3. Compensation; Benefits.

 

A. Base Salary.  During the term of this Agreement, the Company will pay to Employee base salary (“Base Salary”) at the initial rate of $175,000 (One Hundred Seventy Five Thousand and No/100 dollars) per annum.

  

  

  

B. Stock Options.

 

i. Base Options.  The Company will grant to Employee options to purchase 275,000 (Two Hundred and Seventy Five Thousand) shares of the common stock of Bazi International, Inc. in accordance with the Bazi International, Inc. 2003 Stock Incentive Plan at an exercise price equal to the fair market value of such stock at the time of the option grant.  Such grant shall be made on the Effective Date of this contract with an exercise price based on the closing price of the stock on the effective date.  The options will vest ratably over a four year period.

 

ii.
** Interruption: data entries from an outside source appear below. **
(** A batch of three whose second publish fails. *)
Definition publishFails : World :=
  mkWorld 0 ok
    (fun _ => ([mkRecord "a" (position 10); mkRecord "b" (position 11);
                mkRecord "c" (position 12)], None))
    ok ok
    (fun t => match t with 3 => Some disconnected | _ => None end)
    None false "Security" true (zeroState, None).

Definition corrupt : Err := Errno Other "invalid checkpoint".

(** A stored position that cannot be unpacked. *)
Definition corruptCheckpoint : World :=
  mkWorld 0 ok (fun _ => ([], None)) ok ok ok None false "Security" false
    (position 7, Some corrupt).

Definition staleHandle : Err := Errno Recoverable "invalid handle".
Definition resetFailed : Err := Errno Other "reset refused".

(** Scenario C: a Recoverable read error, and the reset fails. *)
Definition resetFails : World :=
  mkWorld 0 ok (fun _ => ([], Some staleHandle)) (fun _ => Some resetFailed)
    ok ok None false "Security" true (zeroState, None).

(** A Recoverable read error, and the reset succeeds. *)
Definition resetWorks : World :=
  mkWorld 0 ok (fun _ => ([], Some staleHandle)) ok ok ok None false
    "Security" true (zeroState, None).

Definition noChannel : Err := Errno ChannelNotFound "channel not found".

(** Scenario B: the channel of a live source is missing. *)
Definition channelMissing : World :=
  mkWorld 0 (fun _ => Some noChannel) (fun _ => ([], None)) ok ok ok None
    false "Missing" true (zeroState, None).

(** The same answer from an archived file. *)
Definition channelMissingFile : World :=
  mkWorld 0 (fun _ => Some noChannel) (fun _ => ([], None)) ok ok ok None
    true "archive.evtx" true (zeroState, None).

(** A file whose read reports a missing channel. *)
Definition readMissingFile : World :=
  mkWorld 0 ok (fun _ => ([], Some noChannel)) ok ok ok None true
    "archive.evtx" true (zeroState, None).

(** A source that never opens, and no shutdown. *)
Definition neverOpens : World :=
  mkWorld 0 (fun _ => Some staleHandle) (fun _ => ([], None)) ok ok ok None
    false "Security" true (zeroState, None).

Definition accessDenied : Err := Errno Other "access is denied".

(** The shutdown signal arrives while the first [open()] is in flight, and
    that [open()] fails. *)
Definition cancelledDuringOpen : World :=
  mkWorld 0 (fun _ => Some accessDenied) (fun _ => ([], None)) ok ok ok
    (Some 1) false "Security" true (zeroState, None).

(** A Recoverable read error, and the shutdown signal arrives while the
    reset is in flight. *)
Definition cancelledDuringReset : World :=
  mkWorld 0 ok (fun _ => ([], Some staleHandle)) ok ok ok (Some 3) false
    "Security" true (zeroState, None).

(** The shutdown signal arrives during the poll wait. *)
Definition cancelledWhileWaiting : World :=
  mkWorld 0 ok (fun _ => ([], None)) ok ok ok (Some 3) false "Security" true
    (zeroState, None).

(** ** Reading the call log *)

Definition closeLogMsg := "Error while closing Windows Event Log access".

(** Calls made by the cancellation callback rather than by the loops. *)
Definition asynchronous (c : Call) : bool :=
  match c with
  | CClose _ => true
  | Log_Errorw msg _ => String.eqb msg closeLogMsg
  | _ => false
  end.

(** The runner's own calls, in order. *)
Definition own (l : list Call) : list Call :=
  filter (fun c => negb (asynchronous c)) l.
(** The rest of the [try] block of [analyzeGitHistory], once the commits
    are processed: the passes, the quick lookups and the aggregate. *)
Definition buildHistory (w : World.t) (repoPath : string)
    (commits : list CommitInfo.t) : GitHistory.t :=
  let fileChurn := analyzeFileChurn (World.nowChurn w) commits in
  let authorStats := analyzeAuthorStats commits in
  let fileOwnership := analyzeFileOwnership fileChurn commits in
  let hotPaths := identifyHotPaths fileChurn in
  let stableCore := identifyStableCore fileChurn in
  let fragileFiles := identifyFragileFiles fileChurn fileOwnership commits in
  let commitPattern := analyzeCommitPattern (World.nowPattern w) commits in
  let timeline := buildTimeline commits fileChurn in
  let highChurnFiles :=
    map FileChurn.path
      (JS.slice0 10
         (JS.sort (fun a b => FileChurn.churnScore b - FileChurn.churnScore a)
            (Rec.values fileChurn))) in
  let multiAuthorFiles :=
    map FileChurn.path
      (filter (fun f => FileChurn.authorCount f >=? 3) (Rec.values fileChurn)) in
  let recentlyFragile := recentlyFragileOf fragileFiles in
  {| GitHistory.historyVersion := "1.0";
     GitHistory.analyzedAt := World.nowAnalyzed w;
     GitHistory.repoPath := repoPath;
     GitHistory.totalCommits := JS.len commits;
     GitHistory.totalAuthors := JS.len (Rec.keys authorStats);
     GitHistory.firstCommit :=
       match commits with [] => None | c :: _ => Some (last commits c) end;
     GitHistory.lastCommit :=
       match commits with [] => None | c :: _ => Some c end;
     GitHistory.dateRange :=
       match commits with
       | [] => None
       | c :: _ =>
           Some {| DateRange.start := CommitInfo.date (last commits c);
                   DateRange.end_ := CommitInfo.date c |}
       end;
     GitHistory.fileChurn := fileChurn;
     GitHistory.fileOwnership := fileOwnership;
     GitHistory.authorStats := authorStats;
     GitHistory.hotPaths := hotPaths;
     GitHistory.stableCore := stableCore;
     GitHistory.fragileFiles := fragileFiles;
     GitHistory.commitPattern := commitPattern;
     GitHistory.recentCommits := JS.slice0 50 commits;
     GitHistory.timeline := timeline;
     GitHistory.highChurnFiles := highChurnFiles;
     GitHistory.multiAuthorFiles := multiAuthorFiles;
     GitHistory.recentlyFragile := recentlyFragile |}.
Performance-Based Options.  The Company will also grant to Employee options to purchase 275,000 (Two Hundred and Seventy Five Thousand) shares of the common stock of Bazi International, Inc., in accordance with the Bazi International, Inc. 2003 Stock Incentive Plan at an exercise price equal to the fair market value of such stock at the time of the option grant, such grant shall be made on the Effective Date of this contract with an exercise price based on the closing price of the stock on the effective date.  The options will vest in four equal amounts on the achievement of the following quarterly revenue targets, as reported, of $2,000,000 (Two million), $4,000,000 (Four million), $6,000,000 (Six million) and $8,000,000 (Eight million).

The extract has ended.